*** Exercise material Section Begins ***

(* ===== verification/Binding.v ===== *)
(** * The verbs of the binding: [src/src/binding/afm-binding.c]

    The binder calls a verb for each request of a client. The parameters of
    the request are extracted, the permissions that they need are checked,
    what is in continuation passing style, and the action of the verb is
    performed on the database of applications or by the runner. The
    functions of the binder and of json-c are parameters. The private
    objects of the database are the ones of the heap of the runner, its
    public ones are never changed. The result [None] of a verb is a failed
    assertion or the use of a null pointer. *)
From S2P Require Import Prelude CString UnitFs Auth Jsonc UtilsJson Udb Systemd Urun.

Module binding.
Import unit_fs auth jsonc udb systemd urun.

(** ** Names *)

Definition _all_ : bytes := B "all".
Definition _applstchg_ : bytes := B "application-list-changed".
Definition _detail_ : bytes := B "detail".
Definition _id_ : bytes := B "id".
Definition _once_ : bytes := B "once".
Definition _pause_ : bytes := B "pause".
Definition _resume_ : bytes := B "resume".
Definition _runid_ : bytes := B "runid".
Definition _runnables_ : bytes := B "runnables".
Definition _runners_ : bytes := B "runners".
Definition _start_ : bytes := B "start".
Definition _state_ : bytes := B "state".
Definition _terminate_ : bytes := B "terminate".
Definition _uid_ : bytes := B "uid".
Definition _update_ : bytes := B "update".

(** ** Permissions *)

Definition REDPESK_PREFIX : bytes := B "urn:redpesk:permission:afm:system:".
Definition AGL_PREFIX : bytes := B "urn:AGL:permission:afm:system:".

Definition DEF_PERM (suffix : bytes) : auth_t :=
  Or (Permission (REDPESK_PREFIX ++ suffix)) (Permission (AGL_PREFIX ++ suffix)).

Definition auth_perm_widget : auth_t := DEF_PERM (B "widget").
Definition auth_perm_widget_detail : auth_t := DEF_PERM (B "widget:detail").
Definition auth_perm_widget_start : auth_t := DEF_PERM (B "widget:start").
Definition auth_perm_runner : auth_t := DEF_PERM (B "runner").
Definition auth_perm_runner_state : auth_t := DEF_PERM (B "runner:state").
Definition auth_perm_runner_kill : auth_t := DEF_PERM (B "runner:kill").
Definition auth_perm_view_all : auth_t := DEF_PERM (B "view-all").
Definition auth_perm_set_uid : auth_t := DEF_PERM (B "set-uid").

Definition auth_detail : auth_t := Or auth_perm_widget auth_perm_widget_detail.
Definition auth_start : auth_t := Or auth_perm_widget auth_perm_widget_start.
Definition auth_state : auth_t := Or auth_perm_runner auth_perm_runner_state.
Definition auth_kill : auth_t := Or auth_perm_runner auth_perm_runner_kill.

(** ** Parameters *)

Definition Param_UID : Z := 1.
Definition Param_All : Z := 2.
Definition Param_Id : Z := 4.
Definition Param_RunId : Z := 8.

Inductive param_status :=
  no_error | error_bad_request | error_not_found | error_not_running | error_forbidden | error_out_of_memory.

#[export] Instance param_status_eq : EqDecision param_status.
Proof. solve_decision. Defined.

(** [args] and [req] are the request, [action] is an argument apart *)
Record params := Params {
  status : param_status; required : Z; found : Z; uid : Z; runid : Z;
  id : option bytes  (** [None] is NULL *)
}.

Definition with_status (p : params) (s : param_status) : params :=
  Params s (required p) (found p) (uid p) (runid p) (id p).
Definition with_uid (p : params) (v : Z) : params := Params (status p) (required p) (found p) v (runid p) (id p).
Definition with_runid (p : params) (v : Z) : params := Params (status p) (required p) (found p) (uid p) v (id p).
Definition with_id (p : params) (v : option bytes) : params :=
  Params (status p) (required p) (found p) (uid p) (runid p) v.
Definition set_found (p : params) (m : Z) : params :=
  Params (status p) (required p) (Z.lor (found p) m) (uid p) (runid p) (id p).

Inductive errcode :=
  | AFB_ERRNO_INTERNAL_ERROR | AFB_ERRNO_OUT_OF_MEMORY | AFB_ERRNO_NO_ITEM | AFB_ERRNO_BAD_STATE
  | AFB_ERRNO_FORBIDDEN | AFB_ERRNO_INVALID_REQUEST.

(** what is replied: a JSON value or an error *)
Inductive reply := Reply_json (object : json) | Reply_error (errcode_ : errcode).

(** A request: the description of the client and the parameters, [JNull]
    when there is none, and the status that the binder gives for a
    permission. *)
Record request := Request { client_info : json; get_json_object : json; check : bytes -> Z }.

Definition NOBODY : Z := 99.

Section Binding.
Context (json_object_get_int : Z -> Z) (json_object_get_boolean : json -> bool)
  (json_object_get_string : json -> bytes).
Context {W bus message : Type} `{!SdBus W bus message} `{!Database}.
Context (afudb : afm_apps) (errno_left : urun W bus -> Z).

Record state := State { ur : urun W bus; replies : list reply }.

Definition with_ur (st : state) (u : urun W bus) : state := State u (replies st).
Definition set_mem (st : state) (o : oracle) : state :=
  with_ur st (Urun (heap (ur st)) (with_mem (sysd (ur st)) o)).

Definition afb_req_reply (r : reply) (st : state) : option state := Some (State (ur st) (replies st ++ [r])).

Definition reply_json_object (object : json) : state -> option state := afb_req_reply (Reply_json object).
Definition reply_error (c : errcode) : state -> option state := afb_req_reply (Reply_error c).
Definition reply_status (status : Z) : state -> option state :=
  if (0 <=? status)%Z then reply_json_object (JBool true) else reply_error AFB_ERRNO_INTERNAL_ERROR.
Definition bad_request : state -> option state := reply_error AFB_ERRNO_INVALID_REQUEST.
Definition forbidden_request : state -> option state := reply_error AFB_ERRNO_FORBIDDEN.
Definition out_of_memory : state -> option state := reply_error AFB_ERRNO_OUT_OF_MEMORY.
Definition not_found : state -> option state := reply_error AFB_ERRNO_NO_ITEM.
Definition not_running : state -> option state := reply_error AFB_ERRNO_BAD_STATE.
Definition cant_start : state -> option state := reply_error AFB_ERRNO_INTERNAL_ERROR.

*** Exercise material Section Ends ***

• **Work instruction**
Of the entries above, repeat exactly the lines between the line with "Definition auth_perm_widget_start : auth_t" and the line with "Definition auth_state : auth_t", inclusive, and no others.

• **Response to the task**
Definition auth_perm_widget_start : auth_t := DEF_PERM (B "widget:start").
Definition auth_perm_runner : auth_t := DEF_PERM (B "runner").
Definition auth_perm_runner_state : auth_t := DEF_PERM (B "runner:state").
Definition auth_perm_runner_kill : auth_t := DEF_PERM (B "runner:kill").
Definition auth_perm_view_all : auth_t := DEF_PERM (B "view-all").
Definition auth_perm_set_uid : auth_t := DEF_PERM (B "set-uid").

Definition auth_detail : auth_t := Or auth_perm_widget auth_perm_widget_detail.
Definition auth_start : auth_t := Or auth_perm_widget auth_perm_widget_start.
Definition auth_state : auth_t := Or auth_perm_runner auth_perm_runner_state.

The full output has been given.